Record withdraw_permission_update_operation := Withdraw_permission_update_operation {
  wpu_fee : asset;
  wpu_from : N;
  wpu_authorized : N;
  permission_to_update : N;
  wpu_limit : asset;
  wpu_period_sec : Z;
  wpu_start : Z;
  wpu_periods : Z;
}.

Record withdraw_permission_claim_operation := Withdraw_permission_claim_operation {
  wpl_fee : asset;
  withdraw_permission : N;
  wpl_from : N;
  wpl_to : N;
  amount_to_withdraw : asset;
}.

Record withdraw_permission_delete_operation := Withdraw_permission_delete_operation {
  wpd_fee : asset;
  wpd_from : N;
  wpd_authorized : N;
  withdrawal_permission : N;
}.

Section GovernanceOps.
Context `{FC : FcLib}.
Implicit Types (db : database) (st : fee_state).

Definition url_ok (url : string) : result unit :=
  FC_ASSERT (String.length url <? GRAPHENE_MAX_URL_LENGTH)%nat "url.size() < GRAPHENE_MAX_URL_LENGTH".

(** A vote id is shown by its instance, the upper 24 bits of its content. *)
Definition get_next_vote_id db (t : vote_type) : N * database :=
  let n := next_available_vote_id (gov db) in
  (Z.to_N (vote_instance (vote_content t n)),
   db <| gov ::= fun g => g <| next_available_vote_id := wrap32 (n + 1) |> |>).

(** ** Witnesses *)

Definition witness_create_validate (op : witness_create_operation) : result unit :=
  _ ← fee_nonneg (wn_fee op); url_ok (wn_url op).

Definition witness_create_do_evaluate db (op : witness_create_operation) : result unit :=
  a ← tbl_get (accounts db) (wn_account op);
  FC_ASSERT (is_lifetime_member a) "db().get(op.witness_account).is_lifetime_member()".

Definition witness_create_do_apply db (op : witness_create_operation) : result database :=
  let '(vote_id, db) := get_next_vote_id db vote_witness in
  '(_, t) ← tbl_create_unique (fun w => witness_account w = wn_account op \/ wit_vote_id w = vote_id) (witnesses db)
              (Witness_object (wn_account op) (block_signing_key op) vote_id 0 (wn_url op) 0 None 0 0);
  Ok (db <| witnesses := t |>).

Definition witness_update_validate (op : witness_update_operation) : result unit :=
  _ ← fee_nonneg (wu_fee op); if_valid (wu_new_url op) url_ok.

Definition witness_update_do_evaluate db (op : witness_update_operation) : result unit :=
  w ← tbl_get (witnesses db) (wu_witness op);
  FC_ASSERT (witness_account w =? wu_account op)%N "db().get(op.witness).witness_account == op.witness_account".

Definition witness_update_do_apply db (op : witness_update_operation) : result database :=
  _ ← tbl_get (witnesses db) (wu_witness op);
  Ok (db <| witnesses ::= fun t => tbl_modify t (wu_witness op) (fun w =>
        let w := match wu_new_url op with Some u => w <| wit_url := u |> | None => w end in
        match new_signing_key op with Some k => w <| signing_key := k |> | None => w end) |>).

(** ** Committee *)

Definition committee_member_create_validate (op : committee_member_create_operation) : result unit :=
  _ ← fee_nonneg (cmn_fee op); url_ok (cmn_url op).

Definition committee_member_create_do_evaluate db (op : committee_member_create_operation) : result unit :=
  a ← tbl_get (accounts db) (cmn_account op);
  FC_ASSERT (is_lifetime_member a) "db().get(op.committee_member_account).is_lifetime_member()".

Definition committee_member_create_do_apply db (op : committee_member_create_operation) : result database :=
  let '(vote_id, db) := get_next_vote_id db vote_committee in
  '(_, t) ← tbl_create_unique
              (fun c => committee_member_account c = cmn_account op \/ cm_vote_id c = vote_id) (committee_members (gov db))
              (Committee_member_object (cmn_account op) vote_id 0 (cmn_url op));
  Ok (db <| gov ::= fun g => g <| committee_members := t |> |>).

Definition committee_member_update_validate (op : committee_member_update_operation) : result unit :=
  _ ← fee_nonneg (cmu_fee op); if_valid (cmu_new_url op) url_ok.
...
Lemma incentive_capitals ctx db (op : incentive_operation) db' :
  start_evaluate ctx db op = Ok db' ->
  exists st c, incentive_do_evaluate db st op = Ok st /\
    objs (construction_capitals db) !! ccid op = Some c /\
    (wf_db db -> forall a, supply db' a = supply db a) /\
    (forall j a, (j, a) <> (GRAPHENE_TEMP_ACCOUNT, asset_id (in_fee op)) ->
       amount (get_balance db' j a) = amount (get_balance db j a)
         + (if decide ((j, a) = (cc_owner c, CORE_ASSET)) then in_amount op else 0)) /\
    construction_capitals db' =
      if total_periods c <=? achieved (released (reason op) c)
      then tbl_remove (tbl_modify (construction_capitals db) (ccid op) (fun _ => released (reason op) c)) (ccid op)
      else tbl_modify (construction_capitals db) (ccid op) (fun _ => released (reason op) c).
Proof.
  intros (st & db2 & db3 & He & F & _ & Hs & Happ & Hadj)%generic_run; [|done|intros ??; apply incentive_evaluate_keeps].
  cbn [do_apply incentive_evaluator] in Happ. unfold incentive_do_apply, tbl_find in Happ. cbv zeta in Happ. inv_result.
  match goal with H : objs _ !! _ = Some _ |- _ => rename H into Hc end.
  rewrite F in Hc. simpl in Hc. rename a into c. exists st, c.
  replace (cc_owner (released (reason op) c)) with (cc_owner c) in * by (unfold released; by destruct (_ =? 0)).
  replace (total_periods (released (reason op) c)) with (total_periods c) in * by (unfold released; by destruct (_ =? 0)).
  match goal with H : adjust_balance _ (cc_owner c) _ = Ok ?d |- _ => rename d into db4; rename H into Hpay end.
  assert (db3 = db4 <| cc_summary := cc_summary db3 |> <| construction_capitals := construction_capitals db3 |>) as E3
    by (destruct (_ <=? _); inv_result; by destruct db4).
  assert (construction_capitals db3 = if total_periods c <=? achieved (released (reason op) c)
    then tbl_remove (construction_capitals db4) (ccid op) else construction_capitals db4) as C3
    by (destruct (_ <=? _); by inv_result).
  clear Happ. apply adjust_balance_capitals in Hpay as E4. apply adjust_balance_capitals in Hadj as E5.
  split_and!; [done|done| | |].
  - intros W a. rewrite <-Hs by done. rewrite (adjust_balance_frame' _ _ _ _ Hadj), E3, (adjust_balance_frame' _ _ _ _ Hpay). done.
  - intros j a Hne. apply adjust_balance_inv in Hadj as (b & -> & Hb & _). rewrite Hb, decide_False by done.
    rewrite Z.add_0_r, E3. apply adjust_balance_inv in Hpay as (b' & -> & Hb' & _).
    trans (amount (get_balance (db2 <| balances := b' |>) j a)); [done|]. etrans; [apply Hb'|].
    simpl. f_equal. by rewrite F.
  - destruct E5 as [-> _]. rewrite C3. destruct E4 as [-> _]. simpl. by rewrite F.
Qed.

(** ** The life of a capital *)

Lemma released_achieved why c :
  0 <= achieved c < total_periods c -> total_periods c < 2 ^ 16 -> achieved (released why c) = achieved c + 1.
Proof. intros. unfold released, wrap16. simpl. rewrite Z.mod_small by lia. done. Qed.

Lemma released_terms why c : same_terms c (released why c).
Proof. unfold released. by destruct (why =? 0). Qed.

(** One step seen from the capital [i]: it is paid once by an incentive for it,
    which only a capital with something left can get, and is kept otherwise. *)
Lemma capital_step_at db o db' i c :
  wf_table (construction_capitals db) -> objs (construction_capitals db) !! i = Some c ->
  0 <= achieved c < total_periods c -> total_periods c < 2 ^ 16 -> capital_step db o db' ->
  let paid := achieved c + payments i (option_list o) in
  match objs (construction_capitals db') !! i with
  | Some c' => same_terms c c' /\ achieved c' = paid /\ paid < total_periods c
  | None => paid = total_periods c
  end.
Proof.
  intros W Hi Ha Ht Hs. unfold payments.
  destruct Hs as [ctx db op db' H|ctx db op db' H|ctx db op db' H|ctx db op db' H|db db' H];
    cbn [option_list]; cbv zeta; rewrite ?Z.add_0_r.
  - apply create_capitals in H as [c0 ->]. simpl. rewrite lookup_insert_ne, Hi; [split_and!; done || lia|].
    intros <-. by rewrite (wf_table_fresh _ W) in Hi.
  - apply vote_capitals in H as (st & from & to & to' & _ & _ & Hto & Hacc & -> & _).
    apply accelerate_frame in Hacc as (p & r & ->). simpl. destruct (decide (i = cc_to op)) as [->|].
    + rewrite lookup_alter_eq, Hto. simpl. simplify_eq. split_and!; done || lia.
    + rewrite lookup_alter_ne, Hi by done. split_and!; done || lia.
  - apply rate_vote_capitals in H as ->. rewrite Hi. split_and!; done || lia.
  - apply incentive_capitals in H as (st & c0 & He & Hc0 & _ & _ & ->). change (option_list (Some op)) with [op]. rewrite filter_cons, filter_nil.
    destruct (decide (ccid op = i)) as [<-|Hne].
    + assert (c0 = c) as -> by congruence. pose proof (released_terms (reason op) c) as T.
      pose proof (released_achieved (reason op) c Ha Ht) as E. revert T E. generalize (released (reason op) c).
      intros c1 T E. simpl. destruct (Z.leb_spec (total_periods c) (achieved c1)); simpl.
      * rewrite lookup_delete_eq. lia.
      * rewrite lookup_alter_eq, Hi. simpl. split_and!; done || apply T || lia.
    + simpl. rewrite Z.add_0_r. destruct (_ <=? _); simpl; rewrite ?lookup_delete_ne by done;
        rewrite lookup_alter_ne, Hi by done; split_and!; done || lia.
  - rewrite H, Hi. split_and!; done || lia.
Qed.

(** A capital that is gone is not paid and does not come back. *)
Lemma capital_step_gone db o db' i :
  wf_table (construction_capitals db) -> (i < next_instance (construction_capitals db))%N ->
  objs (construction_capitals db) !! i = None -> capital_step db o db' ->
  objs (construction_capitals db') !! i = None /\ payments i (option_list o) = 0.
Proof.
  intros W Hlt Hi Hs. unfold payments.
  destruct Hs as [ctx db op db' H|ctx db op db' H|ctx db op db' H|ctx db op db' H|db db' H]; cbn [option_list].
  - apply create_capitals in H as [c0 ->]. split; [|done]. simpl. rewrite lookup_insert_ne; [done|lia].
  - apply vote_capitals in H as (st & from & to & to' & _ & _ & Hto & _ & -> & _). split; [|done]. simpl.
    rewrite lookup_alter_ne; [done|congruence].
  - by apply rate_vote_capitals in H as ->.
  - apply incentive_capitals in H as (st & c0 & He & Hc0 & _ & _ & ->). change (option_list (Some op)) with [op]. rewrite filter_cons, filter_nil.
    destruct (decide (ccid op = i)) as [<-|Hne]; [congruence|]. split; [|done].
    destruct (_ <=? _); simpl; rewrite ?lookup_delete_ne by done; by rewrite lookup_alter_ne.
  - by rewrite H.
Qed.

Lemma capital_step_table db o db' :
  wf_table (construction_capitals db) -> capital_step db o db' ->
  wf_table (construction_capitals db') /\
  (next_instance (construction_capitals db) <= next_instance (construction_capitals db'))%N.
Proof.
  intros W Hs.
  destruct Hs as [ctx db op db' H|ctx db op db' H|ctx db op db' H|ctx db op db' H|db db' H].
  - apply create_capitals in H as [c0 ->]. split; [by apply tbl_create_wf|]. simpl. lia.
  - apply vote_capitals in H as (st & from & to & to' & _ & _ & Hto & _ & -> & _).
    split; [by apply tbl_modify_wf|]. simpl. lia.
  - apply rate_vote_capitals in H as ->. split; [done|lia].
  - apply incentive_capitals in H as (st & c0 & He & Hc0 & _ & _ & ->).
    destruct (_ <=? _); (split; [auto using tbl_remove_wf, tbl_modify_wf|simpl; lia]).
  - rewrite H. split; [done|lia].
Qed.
* * *
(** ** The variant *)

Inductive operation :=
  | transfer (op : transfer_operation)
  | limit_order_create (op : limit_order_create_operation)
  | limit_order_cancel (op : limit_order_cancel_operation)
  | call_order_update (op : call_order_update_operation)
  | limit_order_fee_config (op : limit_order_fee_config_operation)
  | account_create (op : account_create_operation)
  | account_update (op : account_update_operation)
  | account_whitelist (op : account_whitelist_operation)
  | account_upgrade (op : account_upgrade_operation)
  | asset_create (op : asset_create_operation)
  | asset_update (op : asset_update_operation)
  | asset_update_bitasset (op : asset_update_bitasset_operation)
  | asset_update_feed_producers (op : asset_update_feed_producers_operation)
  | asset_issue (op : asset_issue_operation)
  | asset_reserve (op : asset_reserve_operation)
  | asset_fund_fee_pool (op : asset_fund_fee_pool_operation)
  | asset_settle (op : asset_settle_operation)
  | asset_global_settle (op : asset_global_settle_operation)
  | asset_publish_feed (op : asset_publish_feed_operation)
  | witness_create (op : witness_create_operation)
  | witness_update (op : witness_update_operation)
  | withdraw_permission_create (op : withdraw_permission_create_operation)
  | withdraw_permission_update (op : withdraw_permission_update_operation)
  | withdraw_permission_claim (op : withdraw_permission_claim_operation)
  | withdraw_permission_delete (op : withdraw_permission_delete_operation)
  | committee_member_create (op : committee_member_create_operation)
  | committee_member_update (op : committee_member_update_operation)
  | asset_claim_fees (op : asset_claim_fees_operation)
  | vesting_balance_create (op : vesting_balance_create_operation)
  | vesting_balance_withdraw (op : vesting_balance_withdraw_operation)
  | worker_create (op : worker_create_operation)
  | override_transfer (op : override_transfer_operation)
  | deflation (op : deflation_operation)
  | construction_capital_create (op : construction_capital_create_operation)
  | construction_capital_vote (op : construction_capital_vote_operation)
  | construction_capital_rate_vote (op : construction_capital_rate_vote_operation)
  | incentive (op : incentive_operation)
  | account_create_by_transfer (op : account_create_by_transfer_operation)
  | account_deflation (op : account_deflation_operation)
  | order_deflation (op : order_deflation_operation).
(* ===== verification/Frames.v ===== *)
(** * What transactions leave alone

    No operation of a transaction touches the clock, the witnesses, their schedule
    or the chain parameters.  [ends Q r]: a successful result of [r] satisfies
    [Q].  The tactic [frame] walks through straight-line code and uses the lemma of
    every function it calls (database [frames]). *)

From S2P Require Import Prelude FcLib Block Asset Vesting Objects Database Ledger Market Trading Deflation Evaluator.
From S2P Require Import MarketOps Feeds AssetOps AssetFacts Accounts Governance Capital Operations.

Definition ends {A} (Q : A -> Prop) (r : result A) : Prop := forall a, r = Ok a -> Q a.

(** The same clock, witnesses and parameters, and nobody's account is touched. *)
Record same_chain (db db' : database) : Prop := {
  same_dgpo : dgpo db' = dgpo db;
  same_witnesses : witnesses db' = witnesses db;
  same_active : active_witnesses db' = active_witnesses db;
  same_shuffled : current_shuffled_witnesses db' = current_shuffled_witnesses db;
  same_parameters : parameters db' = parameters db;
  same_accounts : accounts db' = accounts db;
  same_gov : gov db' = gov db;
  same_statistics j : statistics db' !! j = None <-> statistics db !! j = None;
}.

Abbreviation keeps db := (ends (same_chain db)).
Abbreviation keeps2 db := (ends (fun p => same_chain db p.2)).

Task item
For the string "Import", filter the data and copy out each line where it occurs.

Written solution
From S2P Require Import Prelude FcLib Block Asset Vesting Objects Database Ledger Market Trading Deflation Evaluator.
From S2P Require Import MarketOps Feeds AssetOps AssetFacts Accounts Governance Capital Operations.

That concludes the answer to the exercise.